The following table shows which MOM runs which script. All scripts must be in the TORQUE_HOME/mom_priv/ directory and be available on every compute node. Mother Superior, as referenced in the following table, is the pbs_mom on the first node allocated, and the term Sisters refers to pbs_moms, although note that a Mother Superior is also a sister node.

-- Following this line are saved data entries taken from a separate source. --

(** * Expense tracker: the backend handlers and what the client makes of them

    A shallow embedding of [backend/server.js] (the in-memory expense store,
    the category registry and the summary aggregation), of the percentage
    derivation of [frontend/src/components/ExpenseSummary.js], and of the
    functions of the React client that decide what is sent to the server and
    what is shown of its answers ([utils/helpers.js], [ExpenseForm.js],
    [CategoryFilter.js], [ExpenseService.js], [App.js]), followed by the
    properties the specification states about them and by further properties
    of the code.

    Conventions of the embedding.
    - A JavaScript Number is an IEEE 754 binary64 value: [spec_float] with
      precision 53 and maximal exponent 1024, and the operations of
      [SpecFloat] (round to nearest, ties to even).
    - A JavaScript string is a [string] whose characters are the code units
      0..255, read as Latin-1; strings with code units above 255 are outside
      the model.
    - A request is well typed: [amount] is any JSON scalar (the handlers
      pass it through [parseFloat]), and the text fields are a string, [null]
      or absent. On such requests no operation of a handler throws, so the
      [catch] branches (status 500) are never taken and are left out.
    - A handler is a function from the request and the module-level arrays
      ([expenses], [categories]) to the response it sends and the arrays it
      leaves behind. The response is the value handed to [res.json], before
      serialisation. The identifier [uuidv4()] returns is an argument of the
      handler that calls it.
    - Between the client and the server a value goes through
      [JSON.stringify] and [JSON.parse]: a string and a finite Number arrive
      as they were sent ([-0] as [0]), [NaN] and the infinities arrive as
      [null], and a field that is [undefined] does not arrive.
    - A component of the client is the function from its state and its
      inputs to the state it sets; the state is the one the component is in
      once its effects have run. *)

From Stdlib Require Import ZArith Ascii.
From Stdlib Require Import Floats.SpecFloat.
From Stdlib Require OrderedTypeEx.
From stdpp Require Import base list strings sorting pretty.

Local Open Scope Z_scope.

(** ** Numbers *)

Module Number.

Definition prec : Z := 53.
Definition emax : Z := 1024.

Definition number : Type := spec_float.

#[global] Instance number_eq_dec : EqDecision number.
Proof. unfold number. solve_decision. Defined.

Definition nan : number := S754_nan.
Definition zero : number := S754_zero false.
Definition infinity : number := S754_infinity false.
Lemma getPlaybookArgs_order_witness :
  exists args s',
    getPlaybookArgs Scenario.config RefJson.codec "admin" None
      (Scenario.start Scenario.job)
    = (Returned (args, None), s')
    /\ exists inventory,
         spec_inventoryArg Scenario.config Scenario.job = inr inventory
         /\ args
            = ["-i"; inventory]
              ++ spec_loginExtras Scenario.job
              ++ spec_becomeExtras Scenario.job
              ++ spec_flagArgs Scenario.job ++ spec_vaultArgs Scenario.job
              ++ spec_payloadArgs RefJson.codec "admin" None Scenario.job
              ++ spec_templateLevelArgs RefJson.codec Scenario.job
              ++ spec_taskLevelArgs RefJson.codec Scenario.job
              ++ [spec_playbookPath Scenario.job]
         /\ last args = Some (spec_playbookPath Scenario.job).
Proof.
  eexists _, _. split; [vm_compute; reflexivity|].
  eapply (getPlaybookArgs_order Scenario.config RefJson.codec "admin" None
            (Scenario.start Scenario.job)).
  vm_compute. reflexivity.
Defined.

Lemma prepareRun_local_repository_witness :
  exists r j tr,
    prepareRun Scenario.config Scenario.quietWorld
      (Scenario.start Scenario.localJob)
    = (Returned r, mkRunState j tr)
    /\ Forall (fun e => is_vcs e = false /\ is_removeAll e = false) tr
    /\ EvStat "/srv/playbooks" ∈ tr.
Proof.
  destruct (prepareRun_local_repository Scenario.config Scenario.quietWorld
              (Scenario.start Scenario.localJob) eq_refl)
    as [(r & j & tr & E & Htr & Hstat) _].
  exists r, j, tr. split; [exact E|]. split; [exact Htr|].
  apply Hstat. reflexivity.
Defined.

(** A working copy that does not validate, in a directory that cannot be
    removed: this is one of the cases other than a successful pull, and
    [updateRepository] returns the removal error without cloning. *)
Lemma updateRepository_removal_failure_no_clone :
  let out :=
    updateRepository Scenario.removalFails (Scenario.start Scenario.job) in
  repo_ValidateRepo Scenario.removalFails [] = Some Scenario.staleError
  /\ fst out = Returned (Some Scenario.removeError)
  /\ count is_pull (st_trace (snd out)) = 0%nat
  /\ count is_clone (st_trace (snd out)) <> 1%nat.
Proof. vm_compute. by repeat split. Qed.

(** * More of the package *)

(** ** Strings as lists of characters *)

Lemma list_ascii_of_string_app (a b : string) :
  list_ascii_of_string (a +:+ b)
  = list_ascii_of_string a ++ list_ascii_of_string b.
Proof.
  induction a as [|c a IH]; [done|].
  change (c :: list_ascii_of_string (a +:+ b)
          = c :: list_ascii_of_string a ++ list_ascii_of_string b).
  by rewrite IH.
Qed.

Lemma list_ascii_of_string_inj (a b : string) :
  list_ascii_of_string a = list_ascii_of_string b -> a = b.
Proof.
  intros E. rewrite <- (string_of_list_ascii_of_string a),
    <- (string_of_list_ascii_of_string b). by rewrite E.
Qed.

Lemma string_app_inv_tail (a b x : string) : a +:+ x = b +:+ x -> a = b.
Proof.
  intros E. apply list_ascii_of_string_inj.
  apply (f_equal list_ascii_of_string) in E.
  rewrite !list_ascii_of_string_app in E. by apply app_inv_tail in E.
Qed.

Section MoreArgs.
Variable cfg : Config.
Variable json : JsonCodec.

(** [getPlaybookArgs] keeps the job and appends log entries only, whether
    it returns or panics. *)
Lemma getPlaybookArgs_logs username incomingVersion s :
  exists out logs,
    getPlaybookArgs cfg json username incomingVersion s
    = (out, mkRunState (st_job s) (st_trace s ++ logs))
    /\ Forall (fun e => exists msg, e = EvLog msg) logs
    /\ match out with
       | Returned _ => True
       | Panicked msg =>
         msg = "assignment to entry in nil map" /\ logs = []
         /\ nil_environment json (st_job s)
       end.
Proof.
  pose proof (getPlaybookArgs_shape cfg json username incomingVersion s) as H.
  destruct (spec_inventoryArg cfg (st_job s)) as [err|inventory].
  - exists (Returned ([], Some err)), []. rewrite app_nil_r.
    split; [|by split]. rewrite H. by destruct s.
  - destruct H as [(rest & err & logs & E & Hlogs & _)|[E Hnil]].
    + by eexists _, _.
    + exists (Panicked "assignment to entry in nil map"), [].
      rewrite app_nil_r. split; [|by split]. rewrite E. by destruct s.
Qed.

(** X3: [getPlaybookArgs] never assigns a field of the job and calls no
    collaborator but the logger: whether it returns or panics, it ends in
    the state it was called in, with the texts it logged appended to the
    trace.  Its one panic is "assignment to entry in nil map"; it comes
    before anything is logged, and only for an environment text that
    decodes to the nil map. *)
Theorem getPlaybookArgs_only_logs username incomingVersion s :
  exists out msgs,
    getPlaybookArgs cfg json username incomingVersion s
    = (out, mkRunState (st_job s) (st_trace s ++ map EvLog msgs))
    /\ match out with
       | Returned _ => True
       | Panicked msg =>
         msg = "assignment to entry in nil map" /\ msgs = []
         /\ nil_environment json (st_job s)
       end.
Proof.
  destruct (getPlaybookArgs_logs username incomingVersion s)
    as (out & logs & E & Hlogs & Hout).
  assert (exists msgs, logs = map EvLog msgs) as [msgs ->].
  { clear E Hout. induction Hlogs as [|e logs [msg ->] _ (msgs & ->)].
    - by exists [].
    - by exists (msg :: msgs). }
  exists out, msgs. split; [exact E|].
  destruct out as [r|msg]; [done|].
  destruct Hout as (-> & Hnil & ?). by destruct msgs.
Qed.

(** X5: two jobs with inventories of the same static kind are given the
    same inventory file only when they have the same task id. *)
Theorem inventoryOf_task_inj (t1 t2 : LocalJob) (p : string) :
  Inventory_Type (job_Inventory t1) = Inventory_Type (job_Inventory t2) ->
  Inventory_Type (job_Inventory t1) <> InventoryFile ->
  inventoryOf cfg t1 = inr p -> inventoryOf cfg t2 = inr p ->
  Task_ID (job_Task t1) = Task_ID (job_Task t2).
Proof.
  unfold inventoryOf. intros <- Hfile.
  destruct (Inventory_Type (job_Inventory t1)); try done;
    cbn; intros [= <-] [= E].
  - apply String.app_inj, String.app_inj in E. by apply (inj pretty) in E.
  - rewrite !string_app_assoc in E.
    apply String.app_inj, String.app_inj, string_app_inv_tail in E.
    by apply (inj pretty) in E.
Qed.
End MoreArgs.

Section MoreRun.
Variable cfg : Config.
Variable json : JsonCodec.
Variable w : World.

Lemma prepareRun_same_config s r s1 :
  prepareRun cfg w s = (Returned r, s1) -> same_config (st_job s) (st_job s1).
Proof.
  intros E.
  destruct (prepareRun_runs cfg w (same_config (st_job s)) (fun _ => True))
    with (s := s) as (r' & j & tr & E' & Hj & _).
  { apply same_config_stable. }
  { done. }
  { by repeat split. }
  rewrite E' in E. by injection E as _ <-.
Qed.

(** [Run] after a successful preparation of a playbook job, by the
    outcome of the command builder. *)
Lemma Run_body username incomingVersion s s1 out s2 :
  Template_App (job_Template (st_job s)) = TemplateAnsible ->
  prepareRun cfg w (entered s) = (Returned None, s1) ->
  getPlaybookArgs cfg json username incomingVersion s1 = (out, s2) ->
  Run cfg json w username incomingVersion s
  = match out with
    | Panicked msg => (Panicked msg, snd (destroyKeys w s2))
    | Returned (args, Some e) => (Returned (Some e), snd (destroyKeys w s2))
    | Returned (args, None) =>
      match getEnvironmentENV json (st_job s1) with
      | inl e => (Returned (Some e), snd (destroyKeys w s2))
      | inr env =>
        let env' := runEnvironment (st_job s1) env in
        let r := App_Run w (st_trace s2) args env' in
        (Returned (snd r),
         snd (destroyKeys w
                (mkRunState
                   (match fst r with
                    | Some p => set_Process (Some p) (st_job s2)
                    | None => st_job s2
                    end)
                   (st_trace s2 ++ [EvAppRun args env']))))
      end
    end.
Proof.
  intros Happ E1 E2.
  pose proof (prepareRun_same_config _ _ _ E1) as (_ & Ht & _).
  cbn [entered st_job] in Ht.
  unfold Run, SetStatus. rewrite bind_call. fold (entered s).
  rewrite (bind_run _ _ _ _ _ E1). unfold defer. rewrite bind_getJob.
  rewrite Ht, Happ. destruct out as [[args err]|msg].
  2:{ by rewrite (bind_panicked _ _ _ _ _ E2). }
  rewrite (bind_run _ _ _ _ _ E2). cbv beta iota.
  destruct err as [e|]; [reflexivity|].
  destruct (getEnvironmentENV json (st_job s1)) as [e|env]; [reflexivity|].
  cbv zeta. fold (runEnvironment (st_job s1) env). rewrite bind_call.
  destruct (App_Run w (st_trace s2) args (runEnvironment (st_job s1) env))
    as [[p|] e]; reflexivity.
Qed.


Lemma count_is_log p logs :
  (forall msg, p (EvLog msg) = false) ->
  Forall (fun e => exists msg, e = EvLog msg) logs -> count p logs = 0%nat.
Proof.
  intros Hp Hlogs. apply count_Forall_false.
  eapply Forall_impl; [exact Hlogs|]. intros e [msg ->]. apply Hp.
Qed.

(** X6: after a successful preparation of a playbook job, with the
    command line built and the environment decoded, [Run] calls the
    application once, with that command line and with the environment
    list (ending in the agent socket for an SSH login key); it records the
    process the application started, runs the cleanup after the
    application and returns the application's error as it is. *)
Theorem Run_starts_app username incomingVersion s s1 args s2 env :
  Template_App (job_Template (st_job s)) = TemplateAnsible ->
  prepareRun cfg w (entered s) = (Returned None, s1) ->
  getPlaybookArgs cfg json username incomingVersion s1
  = (Returned (args, None), s2) ->
  getEnvironmentENV json (st_job s1) = inr env ->
  let env' := runEnvironment (st_job s1) env in
  let r := App_Run w (st_trace s2) args env' in
  exists s' logs,
    Run cfg json w username incomingVersion s = (Returned (snd r), s')
    /\ Process (st_job s')
       = match fst r with
         | Some p => Some p
         | None => Process (st_job s1)
         end
    /\ st_trace s'
       = st_trace s2
         ++ EvAppRun args env'
            :: EvDestroyKeys (sshKeyInstallation (st_job s1))
                 (becomeKeyInstallation (st_job s1))
                 (vaultFileInstallation (st_job s1))
            :: logs
    /\ Forall (fun e => exists msg, e = EvLog msg) logs.
Proof.
  intros Happ E1 E2 Eenv env' r.
  rewrite (Run_body _ _ _ _ _ _ Happ E1 E2), Eenv. cbv zeta.
  fold env' r. rewrite destroyKeys_run. cbn [snd st_job st_trace].
  destruct (getPlaybookArgs_logs cfg json username incomingVersion s1)
    as (out' & logs' & E2' & _).
  rewrite E2' in E2. injection E2 as _ <-. cbn [st_job].
  eexists _, _. split; [reflexivity|]. cbn [st_job st_trace].
  split; [by destruct (fst r)|]. split.
  { rewrite <- app_assoc. cbn [app]. by destruct (fst r). }
  apply Forall_fmap, Forall_true. intros e. cbn. eauto.
Qed.
(** ** IGate: what the member functions keep *)

(** X6: [EraseChild] fires its assertion exactly when the signed child
    is not among the children (the complement of a child does not
    count); otherwise it removes that child and nothing else, keeps
    the state, the type and the module flag, and a second erasure of
    the same child fires the assertion. *)
Theorem EraseChild_removes_one_child (child : Z) (g : IGate.t) :
  (IGate.EraseChild child g = None ↔ child ∉ IGate.children g) ∧
  ∀ g', IGate.EraseChild child g = Some g' →
    child ∈ IGate.children g ∧
    (∀ c, c ∈ IGate.children g' ↔ c ∈ IGate.children g ∧ c ≠ child) ∧
    IGate.state g' = IGate.state g ∧ IGate.type g' = IGate.type g ∧
    IGate.IsModule g' = IGate.IsModule g ∧ IGate.node g' = IGate.node g ∧
    IGate.EraseChild child g' = None.
Proof.
  unfold IGate.EraseChild, IGate.children.
  destruct (decide (child ∈ IGate.children_ g)) as [Hin|Hout].
  - rewrite bool_decide_eq_true_2 by assumption. cbn.
    split; [split; [discriminate|contradiction]|].
    intros g' [= <-]. cbn.
    split; [assumption|]. split.
    + intros c. rewrite elem_of_difference, elem_of_singleton. reflexivity.
    + repeat split.
      rewrite bool_decide_eq_false_2; [reflexivity|].
      rewrite elem_of_difference, elem_of_singleton. tauto.
  - rewrite bool_decide_eq_false_2 by assumption. cbn.
    split; [split; auto|]. discriminate.
Qed.

Lemma EraseChild_removes_one_child_witness :
  ∃ g', IGate.EraseChild (-2) Examples.gate0 = Some g' ∧
        (∀ c, c ∈ IGate.children g' ↔ c ∈ IGate.children Examples.gate0 ∧ c ≠ -2) ∧
        IGate.EraseChild (-2) g' = None ∧
        IGate.EraseChild 2 Examples.gate0 = None.
Proof.
  destruct (EraseChild_removes_one_child (-2) Examples.gate0) as [_ Hok].
  eexists. split; [reflexivity|].
  destruct (Hok _ eq_refl) as (_ & Hc & _ & _ & _ & _ & Htwice).
  split; [exact Hc|]. split; [exact Htwice|].
  vm_compute. reflexivity.
Defined.

Lemma set_type_returns_iff ty g :
  is_Some (IGate.set_type ty g) ↔ IGate.is_simple_type ty = true.
Proof.
  unfold IGate.set_type. destruct ty; cbn; split; intros Hs;
    try discriminate; eauto; destruct Hs as [? Hs]; discriminate.
Qed.
(** * Motion-activated reaction game: round state machine and motion detection

    A shallow embedding of the game core of [index.ts] (the snapshot with
    lives and game over): [detectMotion], [checkVirtualButtons],
    [startRound], [endRound], [maybeAdvanceGameClock], [processFrame] and
    the fill decision of [drawVirtualButtons].

    Numbers.  A JavaScript number is a double; its value is a rational
    [Q].  The sums that set the two deadlines and the product that picks
    the target are rounded to the nearest double by [fl], as the program
    rounds them (53 bits, ties to even; the exponent range, which
    timestamps in milliseconds and numbers below the button count never
    reach, is not modelled).  The motion ratio and the scale of the knight
    image are taken exactly; for the declared buttons the ratio test on
    doubles decides the same, see [Double].  Pixel channels, counters and
    indices are integers [Z].  A read outside a typed array yields
    [undefined]; it is modelled as [None], and arithmetic on it (NaN)
    compares false with everything. *)

From Stdlib Require Import ZArith QArith Qround Qpower Lqa Lia List Bool.
From Stdlib Require Import Floats.SpecFloat.
Import ListNotations.
Open Scope Z_scope.

(** ** JavaScript number helpers *)

(** [a < b] on numbers. *)
Definition Qltb (a b : Q) : bool := negb (Qle_bool b a).

(** [a >= b] on numbers. *)
Definition Qgeb (a b : Q) : bool := Qle_bool b a.

(** *** Rounding to the nearest double *)

(** For [0 < x], the exponent [e] with [2 ^ e <= x < 2 ^ (e + 1)]. *)
Definition binade (x : Q) : Z :=
  let e0 := Z.log2 (Qnum x) - Z.log2 (Zpos (Qden x)) in
  if Qle_bool (2 ^ e0) x then e0 else e0 - 1.

(** The nearest integer, a tie going to the even one. *)
Definition roundHalfEven (m : Q) : Z :=
  let f := Qfloor m in
  match (m - inject_Z f ?= 1 # 2)%Q with
  | Lt => f
  | Gt => f + 1
  | Eq => if Z.even f then f else f + 1
  end.

(** For [0 < x], the nearest number with a significand of 53 bits. *)
Definition flPos (x : Q) : Q :=
  let q := (2 ^ (binade x - 52))%Q in
  (inject_Z (roundHalfEven (x / q)) * q)%Q.

(** The double nearest to [x]: the value of a sum or a product of doubles
    whose exact value is [x]. *)
Definition fl (x : Q) : Q :=
  Qred match Qnum x with
       | Z0 => 0%Q
       | Zpos _ => flPos x
       | Zneg _ => (- flPos (- x))%Q
       end.

(** Half the distance between 1 and the next double, [2 ^ -53]: the
    relative error of [fl] is at most this. *)
Definition unitRoundoff : Q := 1 # 9007199254740992.

(** The readings of [performance.now()]: milliseconds since the page was
    loaded, not negative and at most [2 ^ 52]. *)
Definition clockRange (t : Q) : Prop :=
  (0 <= t)%Q /\ (t <= 4503599627370496)%Q.

(** [Math.abs(a - b)] where either operand may be [undefined]. *)
Definition absDiff (a b : option Z) : option Z :=
  match a, b with
  | Some u, Some v => Some (Z.abs (u - v))
  | _, _ => None
  end.

(** [a + b] where [None] stands for NaN. *)
Definition numAdd (a b : option Z) : option Z :=
  match a, b with
  | Some u, Some v => Some (u + v)
  | _, _ => None
  end.

(** [a > k]; false on NaN. *)
Definition numGt (a : option Z) (k : Z) : bool :=
  match a with
  | Some u => k <? u
  | None => false
  end.

(** ** Constants and data *)

Definition ROUND_MS : Q := 2000.
Definition FLASH_MS : Q := 500.
Definition MAX_HP : Z := 3.
Definition THRESHOLD : Q := 15 # 100.

Definition BUTTON_SIZE : Z := 84.
Definition BUTTON_PADDING : Z := 16.
Definition ROW_GAP : Z := 12.

Inductive Action := capture | grayscale | save.
Inductive Side := sideTop | sideLeft | sideRight.
Inductive FlashColor := success | fail.

(** A button; [x] and [y] are closures over [canvas.width], here functions
    of the canvas width. *)
Record Button := mkButton {
  action : Action;
  side : Side;
  btn_w : Z;
  btn_h : Z;
  btn_x : Z -> Q;
  btn_y : Z -> Q
}.

Definition buttons : list Button :=
  [ mkButton capture sideTop BUTTON_SIZE BUTTON_SIZE
      (fun cw => (inject_Z cw - inject_Z BUTTON_SIZE) / 2)%Q
      (fun _ => inject_Z BUTTON_PADDING);
    mkButton grayscale sideLeft BUTTON_SIZE BUTTON_SIZE
      (fun _ => inject_Z BUTTON_PADDING)
      (fun _ => inject_Z (BUTTON_PADDING + BUTTON_SIZE + ROW_GAP));
    mkButton save sideRight BUTTON_SIZE BUTTON_SIZE
      (fun cw => inject_Z (cw - BUTTON_PADDING - BUTTON_SIZE))
      (fun _ => inject_Z (BUTTON_PADDING + BUTTON_SIZE + ROW_GAP)) ].

(** [ImageData]: [data] holds four channel bytes per pixel, row by row. *)
Record ImageData := mkImage {
  width : Z;
  height : Z;
  data : list Z
}.

(** The module-level game variables. *)
Record State := mkState {
  previousFrame : option ImageData;
  hp : Z;
  gameOver : bool;
  roundActive : bool;
  roundEndsAt : Q;
  targetIndex : Z;
  hitRecorded : bool;
  flashingTarget : option Z;
  flashEndsAt : Q;
  flashColor : option FlashColor;
  lastActivatedIndex : option Z
}.

Definition initialState : State :=
  mkState None MAX_HP false false 0 0 false None 0 None None.

(** ** Motion detection *)

(** One iteration of the loop of [detectMotion] at offset [i]: [curr] and
    [prev] are the arrays from offset [i] on. *)
Definition pixelDelta (prev curr : list Z) : option Z :=
  numAdd (numAdd (absDiff (nth_error curr 0) (nth_error prev 0))
                 (absDiff (nth_error curr 1) (nth_error prev 1)))
         (absDiff (nth_error curr 2) (nth_error prev 2)).

Definition pixelMotion (prev curr : list Z) : Z :=
  if numGt (pixelDelta prev curr) 50 then 255 else 0.

(** The loop [for (i = 0; i < curr.data.length; i += 4)], by recursion on
    the part of [curr] from offset [i] on.  The result has the length of
    [curr]; a write past the end of the result array is dropped. *)
Fixpoint detectLoop (prev curr : list Z) : list Z :=
  let motion := pixelMotion prev curr in
  match curr with
  | [] => []
  | [_] => [motion]
  | [_; _] => [motion; motion]
  | [_; _; _] => [motion; motion; motion]
  | _ :: _ :: _ :: _ :: rest =>
      motion :: motion :: motion :: 255 :: detectLoop (skipn 4 prev) rest
  end.

Definition detectMotion (prev curr : ImageData) : list Z :=
  detectLoop (data prev) (data curr).

(** ** Button hit test *)

(** [diff[di]] for a number [di]: defined only at an integer index inside
    the array. *)
Definition diffAt (diff : list Z) (di : Q) : option Z :=
  let r := Qred di in
  if (Qden r =? 1)%positive && (0 <=? Qnum r)
  then nth_error diff (Z.to_nat (Qnum r))
  else None.

(** The values of a loop variable in [for (v = lo; v < lo + n; v++)]. *)
Definition loopRange (lo : Q) (n : Z) : list Q :=
  map (fun k => (lo + inject_Z (Z.of_nat k))%Q) (seq 0 (Z.to_nat n)).

Definition motionAt (cw : Z) (diff : list Z) (j i : Q) : bool :=
  numGt (diffAt diff ((j * inject_Z cw + i) * 4)%Q) 128.

Definition motionCount (cw : Z) (diff : list Z) (btn : Button) : Z :=
  fold_left
    (fun acc j =>
       fold_left
         (fun acc' i => if motionAt cw diff j i then acc' + 1 else acc')
         (loopRange (btn_x btn cw) (btn_w btn)) acc)
    (loopRange (btn_y btn cw) (btn_h btn)) 0.

Definition totalPixels (btn : Button) : Z := btn_w btn * btn_h btn.

Definition ratio (cw : Z) (diff : list Z) (btn : Button) : Q :=
  (inject_Z (motionCount cw diff btn) / inject_Z (totalPixels btn))%Q.

(** The callback of [buttons.forEach]: the new value of [frameLast]. *)
Definition checkButton (cw : Z) (diff : list Z) (active : bool)
    (frameLast : option Z) (idx : Z) (btn : Button) : option Z :=
  if active && Qltb THRESHOLD (ratio cw diff btn)
  then Some idx
  else frameLast.

Fixpoint forEachButton (cw : Z) (diff : list Z) (active : bool)
    (btns : list Button) (idx : Z) (frameLast : option Z) : option Z :=
  match btns with
  | [] => frameLast
  | btn :: rest =>
      forEachButton cw diff active rest (idx + 1)
        (checkButton cw diff active frameLast idx btn)
  end.

Definition setLastActivated (v : option Z) (s : State) : State :=
  mkState (previousFrame s) (hp s) (gameOver s) (roundActive s)
    (roundEndsAt s) (targetIndex s) (hitRecorded s) (flashingTarget s)
    (flashEndsAt s) (flashColor s) v.

Definition checkVirtualButtons (btns : list Button) (cw : Z)
    (diff : list Z) (s : State) : State :=
  match forEachButton cw diff (roundActive s) btns 0 None with
  | Some k => setLastActivated (Some k) s
  | None => s
  end.

(** ** Game flow *)

(** [startRound]; [now] is its reading of the clock and [rnd] the value of
    [Math.random()]. *)
Definition startRound (btns : list Button) (now rnd : Q) (s : State) : State :=
  if gameOver s then s
  else
    mkState (previousFrame s) (hp s) (gameOver s)
      true
      (fl (now + ROUND_MS))
      (Qfloor (fl (rnd * inject_Z (Z.of_nat (length btns)))))
      false
      None
      (flashEndsAt s)
      None
      None.

Definition isHit (s : State) : bool :=
  match lastActivatedIndex s with
  | Some k => k =? targetIndex s
  | None => false
  end.

(** [endRound]; [now] is its reading of the clock. *)
Definition endRound (now : Q) (s : State) : State :=
  let hit := isHit s in
  let hp' := if hit then hp s else hp s - 1 in
  mkState (previousFrame s)
    hp'
    (if hit then gameOver s else if hp' =? 0 then true else gameOver s)
    false
    (roundEndsAt s)
    (targetIndex s)
    hit
    (Some (targetIndex s))
    (fl (now + FLASH_MS))
    (Some (if hit then success else fail))
    (lastActivatedIndex s).

Definition isSome {A : Type} (o : option A) : bool :=
  match o with Some _ => true | None => false end.

(** The clock readings and the random number one frame consumes: the call
    sites of [performance.now()] in [drawVirtualButtons],
    [maybeAdvanceGameClock], [endRound] and [startRound]. *)
Record Tick := mkTick {
  frame : ImageData;
  tDraw : Q;
  tClock : Q;
  tEnd : Q;
  tStart : Q;
  random : Q
}.

Definition maybeAdvanceGameClock (btns : list Button) (now tE tS rnd : Q)
    (s : State) : State :=
  let s1 :=
    if negb (gameOver s) && roundActive s && Qgeb now (roundEndsAt s)
    then endRound tE s else s in
  if negb (gameOver s1) && negb (roundActive s1)
     && isSome (flashingTarget s1) && Qgeb now (flashEndsAt s1)
  then startRound btns tS rnd s1 else s1.

Definition setPreviousFrame (f : option ImageData) (s : State) : State :=
  mkState f (hp s) (gameOver s) (roundActive s)
    (roundEndsAt s) (targetIndex s) (hitRecorded s) (flashingTarget s)
    (flashEndsAt s) (flashColor s) (lastActivatedIndex s).

(** The motion-detection step of [processFrame]. *)
Definition detectStep (btns : list Button) (cur : ImageData) (s : State)
    : State :=
  match previousFrame s with
  | Some prev =>
      let diff := detectMotion prev cur in
      if negb (gameOver s) then checkVirtualButtons btns (width cur) diff s
      else s
  | None => s
  end.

Script | Execution Location | Executed as | Execution Directory | File Permissions |
---|---|---|---|---|
prologue | Mother Superior | root | TORQUE_HOME/mom_priv/ | readable and executable by root and NOT writable by anyone besides root (e.g., -r-x------) |
epilogue | ||||
prologue.user | user | readable and executable by root and other (e.g., -r-x---r-x) | ||
epilogue.user | ||||
prologue.parallel | Sister | user | readable and executable by user and NOT writable by anyone besides user (e.g., -r-x---r-x) | |
epilogue.parallel* | Sister | |||
epilogue.precancel | Mother Superior
This script is run after a job cancel request is received from pbs_server and before a kill signal is sent to the job process. |
* available in Version 2.1
When jobs start, the order of script execution is prologue followed by prologue.user. On job exit, the order of execution is epilogue.user followed by epilogue unless a job is canceled. In that case, epilogue.precancel is executed first. Epilogue.parallel is executed only on the Sister nodes when the job is completed.
The epilogue and prologue scripts are controlled by the system administrator. However, beginning in TORQUE version 2.4 a user epilogue and prologue script can be used on a per job basis. See G.2 Per Job Prologue and Epilogue Scripts for more information. |
Root squashing is now supported for epilogue and prologue scripts. |
The prolog and epilog scripts can be very simple. On most systems, the script must declare the execution shell using the #!<SHELL> syntax (i.e., '#!/bin/sh'). In addition, the script may want to process context sensitive arguments passed by TORQUE to the script.
Prolog Environment
The following arguments are passed to the prologue, prologue.user, and prologue.parallel scripts:
Argument | Description |
---|---|
argv[1] | job id |
argv[2] | job execution user name |
argv[3] | job execution group name |
argv[4] | job name (TORQUE 1.2.0p4 and higher only) |
argv[5] | list of requested resource limits (TORQUE 1.2.0p4 and higher only) |
argv[6] | job execution queue (TORQUE 1.2.0p4 and higher only) |
argv[7] | job account (TORQUE 1.2.0p4 and higher only) |
Epilog Environment
TORQUE supplies the following arguments to the epilogue, epilogue.user, epilogue.precancel, and epilogue.parallel scripts:
Argument | Description |
---|---|
argv[1] | job id |
argv[2] | job execution user name |
argv[3] | job execution group name |
argv[4] | job name |
argv[5] | session id |
argv[6] | list of requested resource limits |
argv[7] | list of resources used by job |
argv[8] | job execution queue |
argv[9] | job account |
argv[10] | job exit code |
The epilogue.precancel script is run after a job cancel request is received by the MOM and before any signals are sent to job processes. If this script exists, it is run whether the canceled job was active or idle.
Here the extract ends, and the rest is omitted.